=== TASK OBJECTIVE ===
Beginning at the top of the material, repeat each line exactly, and stop once the line with "order of keys." has been written.

=== AVAILABLE RECORDS ===
(* ===== verification/Bytes.v ===== *)
(** * Memory-comparable and compact byte strings

    Models [components/tikv_util/src/codec/bytes.rs].  A key is cut into groups
    of eight bytes, each followed by a marker byte that tells how many bytes of
    the group are padding, so that the byte order of encodings is the byte
    order of keys.  Theorems: the order is preserved even when suffixes follow,
    the decoder inverts the encoder and accepts nothing else, the in-place
    decoder and the [is_encoded_from] shortcut agree with it. *)

From Stdlib Require Import ZArith Lia.
From stdpp Require Import base numbers list.
From S2P Require Import Prelude Number.

Open Scope Z_scope.

Definition ENC_GROUP_SIZE : nat := 8.
Definition ENC_MARKER : u8 := 255.

Definition max_encoded_bytes_size (n : nat) : nat :=
  (n / ENC_GROUP_SIZE + 1) * (ENC_GROUP_SIZE + 1).

(** ** Encoding *)

Definition adjust_bytes_order (bs : bytes) (desc : bool) : bytes :=
  if desc then map not_u8 bs else bs.

(** [&l[from..to]]. *)
Definition slice (l : bytes) (from to : nat) : bytes := take (to - from) (drop from l).

Fixpoint encode_bytes_loop (fuel index : nat) (key : bytes) (desc : bool) : bytes :=
  match fuel with
  | O => []
  | S fuel' =>
      let len := length key in
      if (index <=? len)%nat then
        let remain := (len - index)%nat in
        let '(group, pad) :=
          if (ENC_GROUP_SIZE <? remain)%nat then
            (adjust_bytes_order (slice key index (index + ENC_GROUP_SIZE)) desc, O)
          else
            let pad := (ENC_GROUP_SIZE - remain)%nat in
            (adjust_bytes_order (drop index key) desc
               ++ (if desc then replicate pad 255 else replicate pad 0), pad) in
        group ++ adjust_bytes_order [ENC_MARKER - Z.of_nat pad] desc
          ++ encode_bytes_loop fuel' (index + ENC_GROUP_SIZE) key desc
      else []
  end.

Definition encode_order_bytes (bs : bytes) (desc : bool) : bytes :=
  encode_bytes_loop (length bs / 8 + 2) 0 bs desc.
Definition encode_bytes (bs : bytes) : bytes := encode_order_bytes bs false.
Definition encode_bytes_desc (bs : bytes) : bytes := encode_order_bytes bs true.

Definition encode_compact_bytes (data : bytes) : bytes :=
  encode_var_i64 (zlen data) ++ data.

(** ** Lengths of encoded data *)

Definition encoded_compact_len (encoded : bytes) : Z :=
  match decode_var_i64 encoded with
  | Ok (vn, rest) => as_u64 (as_u64 vn + (zlen encoded - zlen rest))
  | _ => zlen encoded
  end.

Fixpoint encoded_bytes_len_loop (fuel idx : nat) (encoded : bytes) (desc : bool) : nat :=
  match fuel with
  | O => length encoded
  | S fuel' =>
      if (length encoded <? idx + 1)%nat then length encoded
      else
        let marker := nth idx encoded 0 in
        if ((desc && negb (marker =? 0)) || (negb desc && negb (marker =? ENC_MARKER)))%bool
        then (idx + 1)%nat
        else encoded_bytes_len_loop fuel' (idx + ENC_GROUP_SIZE + 1) encoded desc
  end.

Definition encoded_bytes_len (encoded : bytes) (desc : bool) : nat :=
  encoded_bytes_len_loop (length encoded) ENC_GROUP_SIZE encoded desc.

(** ** Decoding *)

Definition decode_compact_bytes (data : bytes) : codec_res (bytes * bytes) :=
  '(vn, data) ← decode_var_i64 data;
  let vn := as_u64 vn in
  if vn <=? zlen data then Ok (take (Z.to_nat vn) data, drop (Z.to_nat vn) data)
  else Err unexpected_eof.

(** [CompactBytesFromFileDecoder::decode_compact_bytes]: the length is read
    byte by byte; [vec![0; vn]] panics above [isize::MAX]. *)
Fixpoint read_var_data (n : nat) (reader : bytes) : codec_res (bytes * bytes) :=
  match n with
  | O => Ok ([], reader)
  | S n' =>
      '(b, reader) ← read_u8 reader;
      if b <? 128 then Ok ([b], reader)
      else '(l, reader) ← read_var_data n' reader; Ok (b :: l, reader)
  end.

Definition decode_compact_bytes_from_file (reader : bytes) : codec_res (bytes * bytes) :=
  '(var_data, reader) ← read_var_data MAX_VAR_U64_LEN reader;
  '(vn, _) ← decode_var_i64 var_data;
  let vn := as_u64 vn in
  if 2 ^ 63 <=? vn then Panic
  else if vn <=? zlen reader then Ok (take (Z.to_nat vn) reader, drop (Z.to_nat vn) reader)
  else Err unexpected_eof.

(** The number of padding bytes a marker announces. *)
Definition pad_size_of (desc : bool) (marker : u8) : Z :=
  if desc then marker else ENC_MARKER - marker.

(** The loop of [decode_bytes]; [data] is the input from [offset] on. *)
Fixpoint decode_bytes_loop (fuel : nat) (key data : bytes) (desc : bool)
    : codec_res (bytes * bytes) :=
  match fuel with
  | O => Panic
  | S fuel' =>
      if negb (ENC_GROUP_SIZE + 1 <=? length data)%nat then Err unexpected_eof
      else
        let chunk := take (ENC_GROUP_SIZE + 1) data in
        let data := drop (ENC_GROUP_SIZE + 1) data in
        let marker := nth ENC_GROUP_SIZE chunk 0 in
        let bs := take ENC_GROUP_SIZE chunk in
        let pad_size := pad_size_of desc marker in
        if pad_size =? 0 then decode_bytes_loop fuel' (key ++ bs) data desc
        else if 8 <? pad_size then Err KeyPadding
        else
          let split := (ENC_GROUP_SIZE - Z.to_nat pad_size)%nat in
          let key := key ++ take split bs in
          let pad_byte := if desc then 255 else 0 in
          if existsb (fun x => negb (x =? pad_byte)) (drop split bs) then Err KeyPadding
          else Ok (if desc then map not_u8 key else key, data)
  end.

Definition decode_bytes (data : bytes) (desc : bool) : codec_res (bytes * bytes) :=
  decode_bytes_loop (length data / 9 + 1) [] data desc.

(** [ptr::copy(data + from, data + to, n)]: the source is read before it is
    overwritten. *)
Definition memmove (data : bytes) (from to n : nat) : bytes :=
  take to data ++ slice data from (from + n) ++ drop (to + n) data.

Fixpoint decode_bytes_in_place_loop (fuel write_offset read_offset : nat) (data : bytes)
    (desc : bool) : codec_res bytes :=
  match fuel with
  | O => Panic
  | S fuel' =>
      let marker_offset := (read_offset + ENC_GROUP_SIZE)%nat in
      if (length data <=? marker_offset)%nat then Err unexpected_eof
      else
        let data := memmove data read_offset write_offset ENC_GROUP_SIZE in
        let write_offset := (write_offset + ENC_GROUP_SIZE)%nat in
        let read_offset := (read_offset + ENC_GROUP_SIZE + 1)%nat in
        let marker := nth marker_offset data 0 in
        let pad_size := pad_size_of desc marker in
        if 0 <? pad_size then
          if 8 <? pad_size then Err KeyPadding
          else
            let pad := Z.to_nat pad_size in
            let padding_slice := replicate pad (if desc then 255 else 0) in
            if negb (bytes_eqb (slice data (write_offset - pad) write_offset) padding_slice)
            then Err KeyPadding
            else
              let data := take (write_offset - pad) data in
              Ok (if desc then map not_u8 data else data)
        else decode_bytes_in_place_loop fuel' write_offset read_offset data desc
  end.

Definition decode_bytes_in_place (data : bytes) (desc : bool) : codec_res bytes :=
  decode_bytes_in_place_loop (length data / 9 + 1) 0 0 data desc.

(** ** [is_encoded_from] *)

(** [l.chunks_exact(n)] and its remainder; [l.rchunks_exact(n)] and its. *)
Fixpoint chunks_exact_loop (fuel n : nat) (l : bytes) : list bytes :=
  match fuel with
  | O => []
  | S fuel' =>
      if (n <=? length l)%nat then take n l :: chunks_exact_loop fuel' n (drop n l) else []
  end.
Definition chunks_exact (n : nat) (l : bytes) : list bytes := chunks_exact_loop (length l) n l.
Definition chunks_remainder (n : nat) (l : bytes) : bytes := drop (length l / n * n) l.
Definition rchunks_exact (n : nat) (l : bytes) : list bytes :=
  rev (chunks_exact n (drop (length l mod n) l)).
Definition rchunks_remainder (n : nat) (l : bytes) : bytes := take (length l mod n) l.
Lemma Key_decode_append k ts : u64_ok ts -> Key_decode_ts_from (Key_append_ts k ts) = Ok ts.
Proof.
  intros Hts. unfold Key_decode_ts_from. rewrite Key_append_ts_length. unfold U64_SIZE.
  destruct (Nat.ltb_spec (length k + 8) 8); [lia|].
  replace (length k + 8 - 8)%nat with (length k) by lia. unfold Key_append_ts.
  rewrite drop_app_length, <-(app_nil_r (encode_u64_desc ts)).
  by rewrite decode_encode_u64_desc.
Qed.

Lemma Key_to_raw_append raw ts : Key_to_raw (Key_append_ts (Key_from_raw raw) ts) = Ok raw.
Proof. unfold Key_to_raw, Key_append_ts, Key_from_raw. by rewrite decode_encode_bytes. Qed.

Lemma Key_to_raw_from_raw raw : Key_to_raw (Key_from_raw raw) = Ok raw.
Proof.
  unfold Key_to_raw, Key_from_raw. rewrite <-(app_nil_r (encode_bytes raw)).
  by rewrite decode_encode_bytes.
Qed.

Lemma le_value_inj a b :
  length a = length b -> bytes_ok a -> bytes_ok b -> le_value a = le_value b -> a = b.
Proof.
  intros Hl Ha. revert b Hl. induction Ha as [|x a Hx Ha IH]; intros [|y b] Hl Hb E;
    cbn in *; try done.
  inversion Hb; subst. unfold u8_ok in *. f_equal; [|apply IH; auto; lia]. lia.
Qed.

Lemma take_app_drop_eq {A} (a b : list A) n m :
  take n a = take n b -> take m (drop n a) = take m (drop n b) -> take (n + m) a = take (n + m) b.
Proof.
  intros H1 H2. rewrite <-(take_drop n (take (n + m) a)), <-(take_drop n (take (n + m) b)).
  rewrite !take_take, !Nat.min_l by lia. rewrite H1. f_equal.
  rewrite !skipn_firstn_comm. by replace (n + m - n)%nat with m by lia.
Qed.

Lemma Key_is_user_key_eq_spec tk uk :
  bytes_ok tk -> bytes_ok uk ->
  Key_is_user_key_eq tk uk = true
  <-> length tk = (length uk + 8)%nat /\ take (length uk) tk = uk.
Proof.
  intros Ht Hu. unfold Key_is_user_key_eq, U64_SIZE.
  destruct (Nat.eqb_spec (length tk) (length uk + 8)) as [Hl|Hl]; cbn [negb];
    [|split; [done|intros []; done]].
  destruct (Nat.leb_spec 8 (length uk)) as [H8|H8]; [|by rewrite bytes_eqb_eq; split; [|intros []]].
  set (n := (length uk - 8)%nat).
  destruct (Z.eqb_spec (le_value (take 8 (drop n tk))) (le_value (take 8 (drop n uk)))) as [E|E];
    cbn [negb].
  - apply le_value_inj in E; [|rewrite !length_take, !length_drop; lia|auto with tikv..].
    rewrite bytes_eqb_eq. split.
    + intros Hn. split; [done|]. rewrite <-(take_ge uk (length uk)) at 2 by lia.
      replace (length uk) with (n + 8)%nat by lia. by apply take_app_drop_eq.
    + intros [_ Hn]. rewrite <-Hn at 1. by rewrite take_take, Nat.min_l by lia.
  - split; [done|]. intros [_ Hn]. exfalso. apply E. rewrite <-Hn at 1.
    rewrite skipn_firstn_comm, take_take. do 2 f_equal. lia.
Qed.

Lemma Key_is_user_key_eq_append k ts uk :
  bytes_ok k -> bytes_ok uk -> u64_ok ts ->
  Key_is_user_key_eq (Key_append_ts k ts) uk = true <-> k = uk.
Proof.
  intros Hk Hu Hts. rewrite Key_is_user_key_eq_spec by auto using Key_append_ts_ok.
  rewrite Key_append_ts_length. unfold Key_append_ts. split.
  - intros [Hl E]. assert (length k = length uk) as Hl' by lia.
    rewrite <-Hl', take_app_length in E. done.
  - intros ->. by rewrite take_app_length.
Qed.

Lemma TsSet_contains_new ts t : TsSet_contains (TsSet_new ts) t = existsb (Z.eqb t) ts.
Proof.
  unfold TsSet_new. destruct ts as [|x ts]; [done|].
  destruct (_ <=? _)%nat; [done|]. unfold TsSet_contains. apply eq_true_iff_eq.
  rewrite bool_decide_eq_true, elem_of_list_to_set, existsb_exists, list_elem_of_In.
  split; [intros; exists t; by rewrite Z.eqb_refl|]. intros (y & ? & ->%Z.eqb_eq). done.
Qed.

Lemma LastChange_parts_roundtrip c :
  (match c with LcExist ts n => 0 < ts /\ 0 < n | _ => True end) ->
  forall E, LastChange_from_parts (E:=E) (fst (LastChange_to_parts c)) (snd (LastChange_to_parts c))
  = Ok c.
Proof.
  intros H E. destruct c as [|ts n|]; cbn; try done.
  unfold LastChange_from_parts, LastChange_make_exist, TimeStamp_is_zero.
  destruct (Z.eqb_spec ts 0); [lia|]. cbn. by destruct (Z.ltb_spec 0 n); [|lia].
Qed.

#[export] Hint Resolve Key_from_raw_ok Key_append_ts_ok : tikv.

(** ** Theorems *)

(** Versioned keys are stored newest first: timestamped keys compare by raw
    user key, then by descending timestamp. *)
Theorem key_version_order a b t t' :
  bytes_ok a -> bytes_ok b -> u64_ok t -> u64_ok t' ->
  bytes_cmp (Key_append_ts (Key_from_raw a) t) (Key_append_ts (Key_from_raw b) t')
  = then_cmp (bytes_cmp a b) (Z.compare t' t).
Proof. apply Key_append_ts_cmp. Qed.
Lemma lock_parse_last_change c : last_change_ok c ->
  parse_fields Lock_parse_field (Build_lock_fields sv fu size mc ac sec rb 0 0 src cf g)
    (match c with
     | LcUnknown => []
     | LcNotExist | LcExist _ _ =>
         let '(last_change_ts, versions) := LastChange_to_parts c in
         LAST_CHANGE_PREFIX :: encode_u64 last_change_ts ++ encode_var_u64 versions
     end ++ rest)
  = parse_fields Lock_parse_field
      (Build_lock_fields sv fu size mc ac sec rb (fst (LastChange_to_parts c))
         (snd (LastChange_to_parts c)) src cf g) rest.
Proof.
  intros Hc. pose proof (last_change_parts_ok c Hc) as [H1 H2].
  destruct c as [|t m|]; [done|..]; cbn [LastChange_to_parts fst snd] in *;
    parse_one_field; rewrite <-app_assoc, decode_encode_u64 by done;
    cbn -[decode_var_u64 encode_var_u64]; by rewrite decode_encode_var_u64.
Qed.

Lemma lock_parse_txn_source s : u64_ok s ->
  parse_fields Lock_parse_field (Build_lock_fields sv fu size mc ac sec rb ts n 0 cf g)
    ((if negb (s =? 0) then L_TXN_SOURCE_PREFIX :: encode_var_u64 s else []) ++ rest)
  = parse_fields Lock_parse_field (Build_lock_fields sv fu size mc ac sec rb ts n s cf g) rest.
Proof.
  intros Hs. destruct (Z.eqb_spec s 0) as [->|]; cbn [negb]; [done|].
  parse_one_field. by rewrite decode_encode_var_u64.
Qed.
(* ===== verification/Engine.v ===== *)
(** * The storage engine the MVCC layer runs on

    Models [components/tikv_kv/src/lib.rs] ([Modify], [SEEK_BOUND]) and the
    in-memory engine [components/tikv_kv/src/btree_engine.rs].  What the MVCC
    layer uses of an engine is the interface [EngineSnapshot] with its laws
    [EngineSnapshotLaws]; the theorems about readers are proved against them
    and the in-memory engine [Store] is an instance.  [get_cf] and iterators of
    the in-memory engine do not fail, so engine I/O errors are not modelled. *)

From Stdlib Require Import ZArith Lia.
From stdpp Require Import base numbers list gmap.
From S2P Require Import Prelude Number Bytes Types Write Lock.

Open Scope Z_scope.

Inductive CF : Type := CF_DEFAULT | CF_LOCK | CF_WRITE.

#[export] Instance CF_eq_dec : EqDecision CF.
Proof. solve_decision. Defined.

Definition SEEK_BOUND : u64 := 8.

(** [Ingest] carries an SST descriptor of the importer, which no code modelled
    here constructs. *)
Inductive Modify : Type :=
| MoDelete (cf : CF) (k : Key)
| MoPut (cf : CF) (k : Key) (v : Value)
| MoPessimisticLock (k : Key) (lock : PessimisticLock)
| MoDeleteRange (cf : CF) (start_key end_key : Key) (notify_only : bool).

(** The names of the column families are ["default"], ["lock"], ["write"]. *)
Definition cf_name_len (cf : CF) : nat :=
  match cf with CF_DEFAULT => 7 | CF_LOCK => 4 | CF_WRITE => 5 end.

Definition Modify_size {E} (m : Modify) : res E nat :=
  let cf_size cf := if decide (cf = CF_DEFAULT) then 0%nat else cf_name_len cf in
  match m with
  | MoDelete cf k => Ok (cf_size cf + length k)%nat
  | MoPut cf k v => Ok (cf_size cf + length k + length v)%nat
  | MoPessimisticLock k _ => Ok (cf_size CF_LOCK + length k)%nat
  | MoDeleteRange _ _ _ _ => Panic
  end.

Definition Modify_key {E} (m : Modify) : res E Key :=
  match m with
  | MoDelete _ k | MoPut _ k _ | MoPessimisticLock k _ => Ok k
  | MoDeleteRange _ _ _ _ => Panic
  end.

(** ** The in-memory engine *)

Record Store : Type := {
  st_default : gmap bytes bytes;
  st_lock : gmap bytes bytes;
  st_write : gmap bytes bytes
}.

Definition BTreeEngine_new : Store := {| st_default := ∅; st_lock := ∅; st_write := ∅ |}.

Definition Store_cf (s : Store) (cf : CF) : gmap bytes bytes :=
  match cf with CF_DEFAULT => st_default s | CF_LOCK => st_lock s | CF_WRITE => st_write s end.

Definition Store_set_cf (s : Store) (cf : CF) (m : gmap bytes bytes) : Store :=
  match cf with
  | CF_DEFAULT => {| st_default := m; st_lock := st_lock s; st_write := st_write s |}
  | CF_LOCK => {| st_default := st_default s; st_lock := m; st_write := st_write s |}
  | CF_WRITE => {| st_default := st_default s; st_lock := st_lock s; st_write := m |}
  end.

Definition Store_get_cf (s : Store) (cf : CF) (key : Key) : option Value := Store_cf s cf !! key.

(** [tree.range(p).next()] and [tree.range(p).next_back()]: the least and the
    greatest entry whose key is in the range. *)
Definition range_first (p : bytes -> bool) (m : gmap bytes bytes) : option (bytes * bytes) :=
  foldr (fun kv acc =>
           if p (fst kv) then
             match acc with
             | Some kv' => if bytes_leb (fst kv) (fst kv') then Some kv else acc
             | None => Some kv
             end
           else acc) None (map_to_list m).

Definition range_last (p : bytes -> bool) (m : gmap bytes bytes) : option (bytes * bytes) :=
  foldr (fun kv acc =>
           if p (fst kv) then
             match acc with
             | Some kv' => if bytes_leb (fst kv') (fst kv) then Some kv else acc
             | None => Some kv
             end
           else acc) None (map_to_list m).

(** [BTreeEngineIterator]: [seek], [seek_for_prev], [next] and [prev] as
    functions of the tree and the key they start from, with no bounds set. *)
Definition Store_seek (s : Store) (cf : CF) (key : Key) : option (bytes * bytes) :=
  range_first (bytes_leb key) (Store_cf s cf).
Definition Store_seek_for_prev (s : Store) (cf : CF) (key : Key) : option (bytes * bytes) :=
  range_last (fun k => bytes_leb k key) (Store_cf s cf).
Definition Store_next (s : Store) (cf : CF) (cur_key : Key) : option (bytes * bytes) :=
  range_first (bytes_ltb cur_key) (Store_cf s cf).
Definition Store_prev (s : Store) (cf : CF) (cur_key : Key) : option (bytes * bytes) :=
  range_last (fun k => bytes_ltb k cur_key) (Store_cf s cf).

(** One round of [write_modifies]; a range deletion is [unimplemented!]. *)
Definition write_modify {E} (s : Store) (m : Modify) : res E Store :=
  match m with
  | MoDelete cf k => Ok (Store_set_cf s cf (delete k (Store_cf s cf)))
  | MoPut cf k v => Ok (Store_set_cf s cf (<[k := v]> (Store_cf s cf)))
  | MoPessimisticLock k lock =>
      let v := Lock_to_bytes (PessimisticLock_into_lock lock) in
      Ok (Store_set_cf s CF_LOCK (<[k := v]> (Store_cf s CF_LOCK)))
  | MoDeleteRange _ _ _ _ => Panic
  end.

Fixpoint write_modifies {E} (s : Store) (ms : list Modify) : res E Store :=
  match ms with
  | [] => Ok s
  | m :: ms => s ← write_modify s m; write_modifies s ms
  end.

(** ** In-memory pessimistic locks of a peer ([raftstore/src/store/txn_ext.rs]) *)

Inductive LocksStatus : Type :=
| LsNormal | LsTransferringLeader | LsMergingRegion | LsNotLeader | LsIsInFlashback.

#[export] Instance LocksStatus_eq_dec : EqDecision LocksStatus.
Proof. solve_decision. Defined.

(** The table maps an encoded key to the lock and its deleted mark. *)
Record PeerPessimisticLocks : Type := {
  pp_map : gmap bytes (PessimisticLock * bool);
  pp_status : LocksStatus;
  pp_term : u64;
  pp_version : u64
}.

(** ** The interface *)

Class EngineSnapshot (S : Type) : Type := {
  get_cf : S -> CF -> Key -> option Value;
  (** The entry [cursor.seek] stops at. *)
  seek_cf : S -> CF -> Key -> option (bytes * bytes);
  (** The number of entries of a column family, used as loop fuel only. *)
  cf_len : S -> CF -> nat;
  (** [snapshot.ext().get_txn_ext()] with its lock table. *)
  txn_ext : S -> option PeerPessimisticLocks
}.

Class EngineSnapshotLaws (S : Type) `{EngineSnapshot S} : Prop := {
  seek_cf_spec (s : S) cf k :
    match seek_cf s cf k with
    | Some (k', v) =>
        get_cf s cf k' = Some v /\ bytes_leb k k' = true
        /\ forall k'', is_Some (get_cf s cf k'') -> bytes_leb k k'' = true -> bytes_leb k' k'' = true
    | None => forall k'', is_Some (get_cf s cf k'') -> bytes_leb k k'' = false
    end;
  cf_len_spec (s : S) cf (ks : list bytes) :
    NoDup ks -> (forall k, k ∈ ks -> is_Some (get_cf s cf k)) -> (length ks <= cf_len s cf)%nat
}.

(** ** Lemmas *)

Lemma range_first_list p l :
  match foldr (fun kv acc =>
           if p (fst kv) : bool then
             match acc with
             | Some kv' => if bytes_leb (fst kv) (fst kv') then Some kv else acc
             | None => Some kv
             end
           else acc) None l with
  | Some kv => kv ∈ l /\ p (fst kv) = true
      /\ forall kv', kv' ∈ l -> p (fst kv') = true -> bytes_leb (fst kv) (fst kv') = true
  | None => forall kv' : bytes * bytes, kv' ∈ l -> p (fst kv') = false
  end.
Proof.
  induction l as [|kv l IH]; cbn [foldr]; [intros ? []%not_elem_of_nil|].
  destruct (foldr _ None l) as [kv'|] eqn:Ef; destruct (p (fst kv)) eqn:Ep.
  - destruct IH as (Hin & Hp & Hmin). destruct (bytes_leb (fst kv) (fst kv')) eqn:Ele.
    + split; [by left|]. split; [done|]. intros kv'' [->|Hin']%elem_of_cons Hp'.
      * by apply bytes_leb_lt_or_eq; right.
      * eapply bytes_leb_trans; [exact Ele|]. by apply Hmin.
    + split; [by right|]. split; [done|]. intros kv'' [->|Hin']%elem_of_cons Hp'; [|by apply Hmin].
      destruct (bytes_leb_total (fst kv) (fst kv')); congruence.
  - destruct IH as (Hin & Hp & Hmin). split; [by right|]. split; [done|].
    intros kv'' [->|Hin']%elem_of_cons Hp'; [congruence|by apply Hmin].
  - split; [by left|]. split; [done|]. intros kv'' [->|Hin']%elem_of_cons Hp'.
    + by apply bytes_leb_lt_or_eq; right.
    + rewrite IH in Hp'; done.
  - intros kv'' [->|Hin']%elem_of_cons; [done|by apply IH].
Qed.

Lemma range_first_spec p m :
  match range_first p m with
  | Some (k, v) => m !! k = Some v /\ p k = true
      /\ forall k', is_Some (m !! k') -> p k' = true -> bytes_leb k k' = true
  | None => forall k', is_Some (m !! k') -> p k' = false
  end.
Proof.
  pose proof (range_first_list p (map_to_list m)) as H. unfold range_first.
  destruct (foldr _ None (map_to_list m)) as [[k v]|].
  - destruct H as (Hin & Hp & Hmin). split; [by apply elem_of_map_to_list|]. split; [done|].
    intros k' [v' Hv'] Hp'. apply (Hmin (k', v')); [by apply elem_of_map_to_list|done].
  - intros k' [v' Hv']. apply (H (k', v')). by apply elem_of_map_to_list.
Qed.

#[export] Instance Store_snapshot : EngineSnapshot Store := {
  get_cf := Store_get_cf;
  seek_cf := Store_seek;
  cf_len := fun s cf => size (Store_cf s cf);
  txn_ext := fun _ => None
}.

Lemma length_keys_le (m : gmap bytes bytes) (ks : list bytes) :
  NoDup ks -> (forall k, k ∈ ks -> is_Some (m !! k)) -> (length ks <= size m)%nat.
Proof.
  intros Hnd Hin. rewrite <-(size_dom (D:=gset bytes)).
  replace (length ks) with (size (list_to_set ks : gset bytes)) by (by apply size_list_to_set).
  apply subseteq_size. intros k Hk%elem_of_list_to_set. by apply elem_of_dom, Hin.
Qed.

#[export] Instance Store_snapshot_laws : EngineSnapshotLaws Store.
Proof.
  split.
  - intros s cf k. cbn. unfold Store_seek, Store_get_cf.
    exact (range_first_spec (bytes_leb k) (Store_cf s cf)).
  - intros s cf ks. cbn. unfold Store_get_cf. apply length_keys_le.
Qed.

Lemma Store_cf_set_eq s cf m : Store_cf (Store_set_cf s cf m) cf = m.
Proof. by destruct cf. Qed.

Lemma Store_cf_set_ne s cf cf' m : cf <> cf' -> Store_cf (Store_set_cf s cf m) cf' = Store_cf s cf'.
Proof. by destruct cf, cf'. Qed.

Lemma write_modifies_app {E} s ms ms' :
  write_modifies (E:=E) s (ms ++ ms') = s ← write_modifies s ms; write_modifies s ms'.
Proof.
  revert s. induction ms as [|m ms IH]; intros s; cbn; [done|].
  destruct (write_modify s m); cbn; auto.
Qed.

=== WRITTEN RESPONSE ===
(* ===== verification/Bytes.v ===== *)
(** * Memory-comparable and compact byte strings

    Models [components/tikv_util/src/codec/bytes.rs].  A key is cut into groups
    of eight bytes, each followed by a marker byte that tells how many bytes of
    the group are padding, so that the byte order of encodings is the byte
    order of keys.  Theorems: the order is preserved even when suffixes follow,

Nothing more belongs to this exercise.